TITLE=Evaluation of 25% Poloxamer As a Slow Release Carrier for Morphine in a Rat Model

JOURNAL=Frontiers in Veterinary Science

VOLUME=Volume 5 - 2018

YEAR=2018

URL=https://www.frontiersin.org/journals/veterinary-science/articles/10.3389/fvets.2018.00019

DOI=10.3389/fvets.2018.00019

ISSN=2297-1769

ABSTRACT=The objectives of this study were to evaluate poloxamer as a slow release carrier for morphine (M) and potential tissue irritation after subcutaneous (SC) poloxamer-morphine (PM) injection in a rat model. Based on the result of a previous in vitro work, 25% poloxamer, with and without morphine, and saline were administered in 14 rats’ flanks. Blood for morphine concentrations was automatically sampled at multiple preprogrammed time points using the CulexTM unit for 48 hours. Skin tissues from the injection sites were harvested and evaluated for histopathological changes.
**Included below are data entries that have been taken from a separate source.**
(** ** The basic-auth gate *)




(** ** The calibration endpoint *)

(** C1. For every calibration request, whatever its points and whatever
    the state of the process, [calibrate] hands back a result whose 16
    row-major transform elements are the 4x4 identity: 1.0 at indices 0,
    5, 10 and 15, 0.0 at the other twelve, and nothing beyond index 15. *)
Theorem calibrate_transform_is_identity :
  forall (request : CalibrationRequestModel) (w : world),
  exists r : CalibrationResultModel,
    returns (calibrate request) w r
    /\ transform_elements r = identity_4x4
    /\ forall i : nat,
         transform_elements r !! i
         = if decide (i < 16)%nat
           then Some (if bool_decide (i ∈ [0; 5; 10; 15]%nat)
                      then Py.f_1_0 else Py.f_0_0)
           else None.
Proof.
  intros request w. eexists. split; [unfold returns; by rewrite calibrate_run|].
  split; [reflexivity|]. intros i. cbn [transform_elements].
  do 16 (destruct i as [|i]; [reflexivity|]).
  case_decide; [lia|]. reflexivity.
Qed.

(** C2, as the specification words it, fails on the stub: fitting the
    one-point set [[pt_a]] to itself does not give an rmse equal to 0. *)
Lemma calibrate_self_fit_rmse_not_zero :
  arw_points request_1_1 = rwp_points request_1_1
  /\ arw_points request_1_1 <> []
  /\ ~ exists r : CalibrationResultModel,
         returns (calibrate request_1_1) initial_world r
         /\ transform_elements r = identity_4x4
         /\ Py.float_eq (rmse r) Py.f_0_0 = true.
Proof.
  split; [reflexivity|]. split; [discriminate|].
  intros (r & Hr & _ & H0). unfold returns in Hr.
  rewrite calibrate_run in Hr. cbn [fst] in Hr.
  injection Hr as <-. discriminate H0.
Qed.

(** C2, amended. For every non-empty point set, [calibrate] with the
    source list equal to the target list hands back the identity
    transform and the stub's fixed rmse, the double 0.0012, which is not
    equal to 0. *)
Theorem calibrate_self_fit :
  forall (points : list PointModel) (w : world),
    points <> [] ->
    exists r : CalibrationResultModel,
      returns (calibrate {| arw_points := points; rwp_points := points |}) w r
      /\ transform_elements r = identity_4x4
      /\ rmse r = Py.f_0_0012
      /\ Py.float_eq (rmse r) Py.f_0_0 = false.
Proof.
  intros points w _. eexists. split; [unfold returns; by rewrite calibrate_run|].
  repeat split.
Qed.

Lemma calibrate_self_fit_witness :
  [pt_a] <> []
  /\ exists r : CalibrationResultModel,
       returns (calibrate request_1_1) initial_world r
       /\ transform_elements r = identity_4x4
       /\ rmse r = Py.f_0_0012
       /\ Py.float_eq (rmse r) Py.f_0_0 = false.
Proof.
  split; [discriminate|].
  apply (calibrate_self_fit [pt_a] initial_world). discriminate.
Defined.

(** C3, as the specification words it, fails on the stub: with three
    source points and two target points [calibrate] does not fail, it
    hands back a result. *)
Lemma calibrate_length_mismatch_accepted :
  length (arw_points request_3_2) = 3%nat
  /\ length (rwp_points request_3_2) = 2%nat
  /\ ~ fails (calibrate request_3_2) initial_world.
Proof.
  split; [reflexivity|]. split; [reflexivity|].
  intros H. eapply H. by rewrite calibrate_run.
Qed.

(** C3, amended. For every pair of point lists whose lengths differ,
    [calibrate] makes no length check: it hands back a result, and
    [num_points_used] is the length of the source list. *)
Theorem calibrate_length_mismatch :
  forall (request : CalibrationRequestModel) (w : world),
    length (arw_points request) <> length (rwp_points request) ->
    exists r : CalibrationResultModel,
      returns (calibrate request) w r
      /\ num_points_used r = len (arw_points request).
Proof.
  intros request w _. eexists.
  split; [unfold returns; by rewrite calibrate_run | reflexivity].
Qed.

Lemma calibrate_length_mismatch_witness :
  length (arw_points request_3_2) <> length (rwp_points request_3_2)
  /\ exists r : CalibrationResultModel,
       returns (calibrate request_3_2) initial_world r
       /\ num_points_used r = 3.
Proof.
  split; [discriminate|].
  apply (calibrate_length_mismatch request_3_2 initial_world). discriminate.
Defined.

(** C4, as the specification words it, fails on the stub: with exactly
    two correspondences [calibrate] does not fail, it hands back a
    result. *)
Lemma calibrate_two_points_accepted :
  length (arw_points request_2_2) = 2%nat
  /\ length (rwp_points request_2_2) = 2%nat
  /\ ~ fails (calibrate request_2_2) initial_world.
Proof.
  split; [reflexivity|]. split; [reflexivity|].
  intros H. eapply H. by rewrite calibrate_run.
Qed.

(** C4, amended. For every calibration request with fewer than 3 point
    correspondences, [calibrate] makes no minimum-count check: it hands
    back a result, and [num_points_used] is that small count. *)
Theorem calibrate_few_points :
  forall (request : CalibrationRequestModel) (w : world),
    (length (arw_points request) < 3)%nat ->
    exists r : CalibrationResultModel,
      returns (calibrate request) w r
      /\ num_points_used r = len (arw_points request)
      /\ 0 <= num_points_used r < 3.
Proof.
  intros request w Hlt. eexists.
  split; [unfold returns; by rewrite calibrate_run|].
  cbn [num_points_used]. unfold len. lia.
Qed.

Lemma calibrate_few_points_witness :
  (length (arw_points request_2_2) < 3)%nat
  /\ exists r : CalibrationResultModel,
       returns (calibrate request_2_2) initial_world r
       /\ num_points_used r = 2
       /\ 0 <= num_points_used r < 3.
Proof.
  split; [cbn; lia|].
  apply (calibrate_few_points request_2_2 initial_world). cbn. lia.
Defined.

(** C5. Every result [calibrate] hands back has the output shape:
    exactly 16 transform elements, all real, with bottom row (indices
    12 to 15) [0, 0, 0, 1]; a real rmse with [0 <= rmse]; and an integer
    [num_points_used >= 0].  And [calibrate] always hands one back. *)
Theorem calibrate_output_shape :
  forall (request : CalibrationRequestModel) (w : world),
  exists r : CalibrationResultModel,
    returns (calibrate request) w r /\ output_shape r.
Proof.
  intros request w. eexists. split; [unfold returns; by rewrite calibrate_run|].
  split; cbn [transform_elements rmse num_points_used].
  - reflexivity.
  - unfold identity_4x4. repeat constructor.
  - reflexivity.
  - by split.
  - reflexivity.
  - unfold len. lia.
Qed.

(** C6. [calibrate] is deterministic: two calls with the same request
    hand back the same result (so the same transform_elements, rmse,
    source_platform and num_points_used), whatever state each call
    starts from; in particular a second call made right after the
    first one, in the state the first one left. *)
Theorem calibrate_deterministic :
  forall (request : CalibrationRequestModel) (w1 w2 : world),
  exists r : CalibrationResultModel,
    returns (calibrate request) w1 r
    /\ returns (calibrate request) w2 r
    /\ returns (calibrate request) (snd (calibrate request w1)) r.
Proof.
  intros request w1 w2. eexists. unfold returns.
  repeat split; by rewrite calibrate_run.
Qed.

(** C9. For every calibration request, empty lists and lists of unequal
    length included, [calibrate] succeeds and [num_points_used] is the
    length of the source list [arw_points]; the target list [rwp_points]
    has no influence on the result at all. *)
Theorem calibrate_counts_source_points :
  forall (request : CalibrationRequestModel) (w : world),
  exists r : CalibrationResultModel,
    returns (calibrate request) w r
    /\ num_points_used r = Z.of_nat (length (arw_points request))
    /\ forall rwp_points' : list PointModel,
         returns (calibrate {| arw_points := arw_points request;
                               rwp_points := rwp_points' |}) w r.
Proof.
  intros request w. eexists. split; [unfold returns; by rewrite calibrate_run|].
  split; [reflexivity|]. intros rwp'. unfold returns. by rewrite calibrate_run.
Qed.

(** C10. The rmse and source_platform of the response carry nothing of
    the input: for any two calibration requests, run from any two
    states, both responses have rmse exactly the double 0.0012 and
    source_platform exactly "python". *)
Theorem calibrate_rmse_platform_constant :
  forall (request1 request2 : CalibrationRequestModel) (w1 w2 : world),
  exists r1 r2 : CalibrationResultModel,
    returns (calibrate request1) w1 r1
    /\ returns (calibrate request2) w2 r2
    /\ rmse r1 = Py.f_0_0012 /\ rmse r2 = Py.f_0_0012
    /\ source_platform r1 = "python"%string
    /\ source_platform r2 = "python"%string.
Proof.
  intros request1 request2 w1 w2. do 2 eexists. unfold returns.
  split; [by rewrite calibrate_run|]. split; [by rewrite calibrate_run|].
  repeat split.
Qed.

(** ** The analysis endpoint *)

(** C7. For every analysis request whose result carries a real rmse,
    [analyze] hands back a dict with the single key "analysis", bound to
    a string in which the rmse is echoed in fixed point: its sign, its
    integer digits, a point and exactly four fraction digits, which read
    back as the multiple of 1/10000 nearest to the rmse. *)
Theorem analyze_echoes_rmse :
  forall (request : AnalysisRequestModel) (w : world),
    Py.isfinite (rmse (result request)) = true ->
    exists ip fp : string,
      returns (analyze request) w
        {[ "analysis" :=
             "AI Analysis: The received RMSE is "
               +:+ (Py.sign_str (Py.signbit (rmse (result request)))
                      +:+ ip +:+ "." +:+ fp)
               +:+ ". Data parsed successfully." ]}
      /\ String.length fp = 4%nat
      /\ Py.all_digits ip = true /\ Py.all_digits fp = true
      /\ 2 * Z.abs (fst (Py.magnitude (rmse (result request))) * 10 ^ 4
                    - (Py.decimal_value ip * 10 ^ 4 + Py.decimal_value fp)
                      * snd (Py.magnitude (rmse (result request))))
         <= snd (Py.magnitude (rmse (result request))).
Proof.
  intros request w Hfin.
  destruct (format_4f_fixed_point _ Hfin) as (ip & fp & Hfmt & Hrest).
  exists ip, fp. split; [|exact Hrest].
  unfold returns. by rewrite analyze_run, Hfmt.
Qed.

Lemma analyze_echoes_rmse_witness :
  Py.isfinite Py.f_0_0012 = true
  /\ exists ip fp : string,
       returns (analyze {| result := {| rmse := Py.f_0_0012;
                                        transform_elements := identity_4x4;
                                        source_platform := "python";
                                        num_points_used := 1 |};
                           prompt := "Analyze this result." |})
               initial_world
         {[ "analysis" :=
              "AI Analysis: The received RMSE is "
                +:+ ("" +:+ ip +:+ "." +:+ fp)
                +:+ ". Data parsed successfully." ]}
       /\ String.length fp = 4%nat
       /\ Py.all_digits ip = true /\ Py.all_digits fp = true
       /\ 2 * Z.abs (5534023222112865 * 10 ^ 4
                     - (Py.decimal_value ip * 10 ^ 4 + Py.decimal_value fp)
                       * 2 ^ 62)
          <= 2 ^ 62.
Proof.
  split; [reflexivity|].
  apply (analyze_echoes_rmse
           {| result := {| rmse := Py.f_0_0012;
                           transform_elements := identity_4x4;
                           source_platform := "python";
                           num_points_used := 1 |};
              prompt := "Analyze this result." |}
           initial_world).
  reflexivity.
Defined.

(** ** The authentication gate *)




(** The two verdicts of the gate in a fresh process. *)
Example authenticate_samples :
  fst (auth.authenticate {| auth.username := "admin";
                            auth.password := "password123" |} initial_world)
  = inr "admin"%string
  /\ fst (auth.authenticate {| auth.username := "admin";
                               auth.password := "password12" |} initial_world)
     = inl (HTTPException 401 "Incorrect username or password"
              {[ "WWW-Authenticate" := "Basic" ]})
  /\ fst (auth.authenticate {| auth.username := "root";
                               auth.password := "password123" |} initial_world)
     = inl (HTTPException 401 "Incorrect username or password"
              {[ "WWW-Authenticate" := "Basic" ]}).
Proof. repeat split; vm_compute; reflexivity. Qed.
Following M or PM administration, it was determined that the half-life (t½) was significantly longer in the PM (5.5 ±7.2 hr) than M (0.7± 0.8 hr) indicated a slow dissolution of poloxamer with morphine. The tmax was within 15 minutes and Cmax was approximately 3 times higher with M than with PM, reaching 716.8 (±153.7 ng/ml) of plasma morphine concentrations. There was no significant difference in total area under the curve and clearance of M vs PM. Histology inflammatory scores were similar between M, PM, and poloxamer but were significantly higher than saline control. We concluded that 25% poloxamer was capable of increasing the t½ of morphine, without a significant tissue irritation.